The Home Carer's Allowance (as it was then) was introduced in Finance Act 2000, in the context of a move to the partial individualisation of the income tax system. Such a system limits the transferability of tax bands and credits from a non-earning spouse to the earning spouse, with the stated economic objectives of increasing labour force participation among secondary earners and reducing the numbers of workers paying the higher rates of income tax.

In tandem with this move towards an individualised tax system, and in order to ensure a balance was maintained between those going out to work and families with caring responsibilities in the home, a Home Carer’s tax allowance was introduced for married one-income families where one spouse works primarily in the home caring for children, the aged or incapacitated persons.

This allowance was subsequently converted into the Home Carer Tax Credit (HCC), and the Deputy will be aware that, in Budget 2018, I announced that the HCC, which is of benefit to over 80,000 families annually, is being increased from €1,100 to €1,200 per annum. This follows from an increase in last year’s Budget from €1,000 and an increase from €810 in Budget 2016 giving a total increase in the credit over the last three Budgets of €390.

With regard to the Deputy’s proposal to extend the credit to all households, I note that the Deputy’s question does not define household for this purpose – for example it is not clear if the Deputy envisages extending the credit to single person households, single parent households and/or double income households. In this regard, I would note that extending the credit to households other than single-earner households with caring responsibilities in the home would run counter to the policy rationale underpinning the credit since its introduction.

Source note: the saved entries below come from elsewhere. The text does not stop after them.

(** ** Reading the table back *)

(** X14.  PING and GET_STATE are read-only, whatever data they carry:
    the daemon, its log included, is unchanged.  The GET_STATE snapshot is
    complete: it has an entry for exactly the tracked pids, each with its
    taint level and sandbox flag, and [count] is the number of entries of
    the table. *)
Theorem get_state_snapshot data d :
  handleCommand (mk_command "PING" data) d
  = (mk_response true "" (Some (DataString "pong")), d) /\
  exists processes,
    handleCommand (mk_command "GET_STATE" data) d
    = (mk_response true ""
         (Some (DataState processes
                  (Z.of_nat (size (ProcessMap (maps d)))))), d) /\
    forall pid,
      processes !! pid
      = (fun info => mk_process_state (pi_taint_level info)
                                      (pi_is_sandboxed info))
          <$> (ProcessMap (maps d) !! pid).
Proof.
  split; [reflexivity|].
  change (handleCommand (mk_command "GET_STATE" data) d)
    with (loader.cmdGetState d).
  unfold loader.cmdGetState. eexists. split.
  - rewrite map_size_fmap. reflexivity.
  - intros pid. apply lookup_fmap.
Qed.

(** ** Registration *)

(** X15.  REGISTER_AGENT resets taint: on a pid that is already tracked,
    at whatever taint level, it succeeds and replaces the entry by one at
    CLEAN with the sandbox flag cleared, and the pre-execution gate then
    allows that pid. *)
Theorem register_agent_resets_taint f comm d old :
  ProcessMap (maps d) !! uint32 f = Some old ->
  fst (handleCommand (REGISTER_AGENT f comm) d) = success /\
  (exists info,
     ProcessMap (maps (snd (handleCommand (REGISTER_AGENT f comm) d)))
       !! uint32 f = Some info /\
     pi_taint_level info = TaintClean /\
     pi_is_sandboxed info = 0) /\
  (forall ctx cfgs rb,
     current_pid ctx = uint32 f ->
     (forall c, cfgs !! 0 = Some c -> config_u32 c) ->
     telos_check_exec ctx
       (ProcessMap (maps (snd (handleCommand (REGISTER_AGENT f comm) d))))
       cfgs rb = (ALLOW, rb)).
Proof.
  intros Hold.
  rewrite (handle_REGISTER_AGENT overflow error_text).
  rewrite Put_room by (left; rewrite Hold; eexists; reflexivity).
  cbn [fst snd maps ProcessMap log_line set_ProcessMap].
  split; [reflexivity|]. split.
  - eexists. split; [apply lookup_insert_eq|]. split; reflexivity.
  - intros ctx cfgs rb Hpid Hcfg.
    eapply telos_check_exec_clean_entry;
      [rewrite Hpid; apply lookup_insert_eq | reflexivity | exact Hcfg].
Qed.
(** [render] reads the data of the five attributes and nothing else. *)
Lemma render_data self view_matrix K width height w w1 im :
  (forall l, l ∈ attributes self -> data_at w1 l = data_at w l) ->
  render self view_matrix K width height w1 = Ok (im, w1) ->
  render self view_matrix K width height w = Ok (im, w).
Proof.
  intros Hdata. unfold render, bind, load, ret.
  pose proof (Hdata (scales self) ltac:(attribute_in)) as Ds.
  pose proof (Hdata (quats self) ltac:(attribute_in)) as Dq.
  pose proof (Hdata (opacities self) ltac:(attribute_in)) as Do.
  pose proof (Hdata (sh0 self) ltac:(attribute_in)) as Dc.
  pose proof (Hdata (means self) ltac:(attribute_in)) as Dm.
  unfold data_at in *.
  destruct (heap w1 !! scales self) as [s1|]; [|discriminate].
  destruct (heap w !! scales self) as [s|]; [|discriminate].
  destruct (heap w1 !! quats self) as [q1|]; [|discriminate].
  destruct (heap w !! quats self) as [q|]; [|discriminate].
  destruct (heap w1 !! opacities self) as [o1|]; [|discriminate].
  destruct (heap w !! opacities self) as [o|]; [|discriminate].
  destruct (heap w1 !! sh0 self) as [c1|]; [|discriminate].
  destruct (heap w !! sh0 self) as [c|]; [|discriminate].
  destruct (heap w1 !! means self) as [m1|]; [|discriminate].
  destruct (heap w !! means self) as [m|]; [|discriminate].
  simpl in Ds, Dq, Do, Dc, Dm.
  injection Ds as Ds. injection Dq as Dq. injection Do as Do.
  injection Dc as Dc. injection Dm as Dm.
  rewrite Ds, Dq, Do, Dc, Dm. intros [= <-]. reflexivity.
Qed.

(** The image that [optimize_step] returns is the one that [render] gives
    on the store as it is when the step starts: [zero_grad] clears
    gradients and leaves the data. *)
Lemma optimize_step_renders self gt_image view_mat K w :
  live_in (attributes self) w ->
  live_in (group_params (optimizer self)) w ->
  any_trainable self w ->
  runs (optimize_step self gt_image view_mat K) w (fun r _ =>
    let '(_, rendered, _) := r in
    render self view_mat K (snd (im_shape gt_image)) (fst (im_shape gt_image)) w
    = Ok (rendered, w)).
Proof.
  intros Hattr Hgrp Htrain. unfold optimize_step.
  destruct (im_shape gt_image) as [Hh Ww] eqn:Hshape. cbn [fst snd].
  set (L := group_params (optimizer self)).
  apply runs_bind. eapply runs_mono.
  { apply runs_conj; [apply (zero_grad_extends []), Hgrp
                     | apply (zero_grad_extends L), Hgrp]. }
  intros ? w1 [Hdata Hw1].
  destruct (render_runs self view_mat K Ww Hh w1 (extends_live L _ w w1 Hw1 Hattr))
    as (rendered & w1' & Hrender & -> & _).
  apply runs_bind. exists rendered, w1. split; [exact Hrender|].
  apply runs_bind. eapply runs_mono.
  { apply (backward_extends L).
    - apply (extends_live L _ w w1 Hw1 Hattr).
    - apply (extends_trainable L self w w1 Hw1 Htrain). }
  intros ? w2 Hw2.
  pose proof (extends_trans L w w1 w2 Hw1 Hw2) as Hw2'.
  apply runs_bind. eapply runs_mono.
  { apply Adam_step_extends. apply (extends_live L _ w w2 Hw2' Hgrp). }
  intros opt w3 _. apply runs_ret.
  apply (render_data self view_mat K Ww Hh w w1 rendered); [|exact Hrender].
  intros l _. destruct Hdata as (_ & Hd & _). apply Hd. apply not_elem_of_nil.
Qed.
End Step.

(** ** The L1 loss *)

Lemma grid_map {A B} (g : A -> B) (f : nat -> nat -> A) H W :
  map g (grid f H W) = grid (fun v u => g (f v u)) H W.
Proof.
  unfold grid. rewrite !flat_map_concat_map, concat_map, map_map.
  f_equal. apply map_ext. intros v. now rewrite map_map.
Qed.

Lemma grid_ext {A} (f g : nat -> nat -> A) H W :
  (forall v u, f v u = g v u) -> grid f H W = grid g H W.
Proof.
  intros Hfg. unfold grid. apply flat_map_ext. intros v. apply map_ext. auto.
Qed.

Open Scope R_scope.

Lemma total_channels (l : list vec3) :
  total (flat_map (fun p : vec3 => let '(c0, c1, c2) := p in [c0; c1; c2]) l)
  = total (map (fun p : vec3 => let '(c0, c1, c2) := p in c0 + c1 + c2) l).
Proof.
  induction l as [|[[a b] c] l IH]; simpl; [reflexivity|].
  unfold total in *. simpl. rewrite IH. lra.
Qed.

Lemma length_channels (l : list vec3) :
  length (flat_map (fun p : vec3 => let '(c0, c1, c2) := p in [c0; c1; c2]) l)
  = (length l * 3)%nat.
Proof.
  apply flat_map_constant_length. intros [[a b] c] _. reflexivity.
Qed.

Lemma total_const (l : list R) c :
  Forall (fun x => x = c) l -> total l = INR (length l) * c.
Proof.
  induction 1 as [|x l -> _ IH]; [simpl; unfold total; simpl; lra|].
  change (total (c :: l)) with (c + total l). rewrite IH.
  rewrite length_cons, S_INR. lra.
Qed.
(** * URL Preview for Obsidian: hover controller, link locator, bounds and URL
    extraction, embedded from the plugin's [main.ts] (modifier-key version).

    Modelling conventions.
    - A JavaScript string is a [string]; each [ascii] stands for one code unit
      below 256, so the white space that [trim] removes is TAB, LF, VT, FF, CR,
      SPACE and NBSP.
    - Pixel coordinates, sizes and milliseconds are integers ([Z]).
    - [window.setTimeout] handles are [positive]: a handle is never falsy, as
      in the browser.
    - The plugin instance, the window's timer queue and the part of the
      document the plugin writes to (preview popups, [mouseleave] listeners)
      form one [World]; handlers are functions [World -> World].
    - What the browser and Obsidian decide (layout, hit testing, the editor's
      text, the URL parser) is an input: the [Env] record and the section
      variable [URL_href]. *)

From Stdlib Require Import ZArith List Bool String Ascii PArith Lia.
Import ListNotations.

Local Open Scope string_scope.
Local Open Scope Z_scope.

(* ================================================================== *)
(** ** JavaScript string primitives *)

Module JsString.

Definition isWhiteSpace (c : ascii) : bool :=
  let n := nat_of_ascii c in
  (Nat.leb 9 n && Nat.leb n 13) || Nat.eqb n 32 || Nat.eqb n 160.

Fixpoint trimStart (s : string) : string :=
  match s with
  | EmptyString => EmptyString
  | String c r => if isWhiteSpace c then trimStart r else s
  end.

(** [trimEnd] keeps a character when it is not white space or when something
    that is kept follows it. *)
Fixpoint trimEnd (s : string) : string :=
  match s with
  | EmptyString => EmptyString
  | String c r =>
      match trimEnd r with
      | EmptyString => if isWhiteSpace c then EmptyString else String c EmptyString
      | r' => String c r'
      end
  end.

Definition trim (s : string) : string := trimEnd (trimStart s).

Definition isEmpty (s : string) : bool :=
  match s with EmptyString => true | _ => false end.

(** [s.startsWith(p)] *)
Fixpoint startsWith (p s : string) : bool :=
  match p, s with
  | EmptyString, _ => true
  | String a p', String b s' => Ascii.eqb a b && startsWith p' s'
  | String _ _, EmptyString => false
  end.

(** [s.includes(sub)] *)
Fixpoint includes (sub s : string) : bool :=
  startsWith sub s ||
  match s with
  | EmptyString => false
  | String _ r => includes sub r
  end.

(** Case folding of the ASCII letters, as the [i] flag of a RegExp does for
    a pattern made of ASCII letters. *)
Definition foldCase (c : ascii) : ascii :=
  let n := nat_of_ascii c in
  if Nat.leb 65 n && Nat.leb n 90 then ascii_of_nat (n + 32) else c.

Fixpoint startsWithIgnoreCase (p s : string) : bool :=
  match p, s with
  | EmptyString, _ => true
  | String a p', String b s' =>
      Ascii.eqb (foldCase a) (foldCase b) && startsWithIgnoreCase p' s'
  | String _ _, EmptyString => false
  end.

Fixpoint drop (n : nat) (s : string) : string :=
  match n, s with
  | O, _ => s
  | S k, String _ r => drop k r
  | S _, EmptyString => EmptyString
  end.

(** Truthiness of a [string | null] value: [null] and the empty string are
    falsy. *)
Definition truthy (o : option string) : bool :=
  match o with
  | Some s => negb (isEmpty s)
  | None => false
  end.

End JsString.
Import JsString.

(* ================================================================== *)
(** ** Settings *)

Inductive ModifierKeyType := meta | ctrl | alt | shift.

Record LinkPreviewSettings := mkSettings {
  maxPreviewHeight : Z;
  maxPreviewWidth : Z;
  hoverDelay : Z;
  requireModifierKey : bool;
  modifierKey : ModifierKeyType;
  closeOnModifierRelease : bool
}.

(** [DEFAULT_SETTINGS], completed with the platform's default modifier. *)
Definition DEFAULT_SETTINGS (platformDefault : ModifierKeyType) : LinkPreviewSettings :=
  {| maxPreviewHeight := 960;
     maxPreviewWidth := 720;
     hoverDelay := 500;
     requireModifierKey := true;
     modifierKey := platformDefault;
     closeOnModifierRelease := true |}.

(* ================================================================== *)
(** ** Bounds calculator *)

Record DOMRect := mkRect {
  rect_left : Z;
  rect_top : Z;
  rect_right : Z;
  rect_bottom : Z
}.

Record PreviewBounds := mkBounds {
  left : Z;
  top : Z;
  width : Z;
  height : Z;
  showAbove : bool
}.

Definition margin : Z := 5.

(** [calculatePreviewBounds(rect, windowSize)] *)
Definition calculatePreviewBounds (settings : LinkPreviewSettings)
    (rect : DOMRect) (windowWidth windowHeight : Z) : PreviewBounds :=
  let maxWidth := Z.min (maxPreviewWidth settings) (windowWidth - margin * 2) in
  let maxHeight := Z.min (maxPreviewHeight settings) (windowHeight - margin * 2) in
  let spaceBelow := windowHeight - rect_bottom rect - margin in
  let spaceAbove := rect_top rect - margin in
  let showAbove := (spaceBelow <? maxHeight) && (spaceAbove >? spaceBelow) in
  let top :=
    if showAbove
    then Z.max margin (rect_top rect - maxHeight - margin)
    else Z.min (rect_bottom rect + margin) (windowHeight - maxHeight - margin) in
  let left0 := rect_left rect in
  let left1 :=
    if left0 + maxWidth >? windowWidth - margin
    then windowWidth - maxWidth - margin
    else left0 in
  let left := Z.max margin left1 in
  {| left := left; top := top; width := maxWidth; height := maxHeight;
     showAbove := showAbove |}.

(* ================================================================== *)
(** ** Document model *)

(** Identity of a DOM element: an element of some document, or the root
    [div.hover-popup] of the [p]-th preview the plugin created. *)
Inductive NodeId :=
| DocNode (n : nat)
| PopupNode (p : nat).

As with all tax credits, the HCC has the potential to be of benefit only to qualifying recipients with sufficient levels of taxable income to absorb the credit. For example, a single-income, PAYE earner family will see a benefit from the HCC where household income exceeds €24,750, as income of up to this amount can be sheltered from tax by the married personal tax credit of €3,300 and the PAYE tax credit of €1,650. The basis for the figure of €29,000 stated in the Deputy’s question is unclear, however I would note that there would be no cost, and no associated benefit for the relevant individuals, of extending a tax credit to households that do not have sufficient taxable income to utilise it.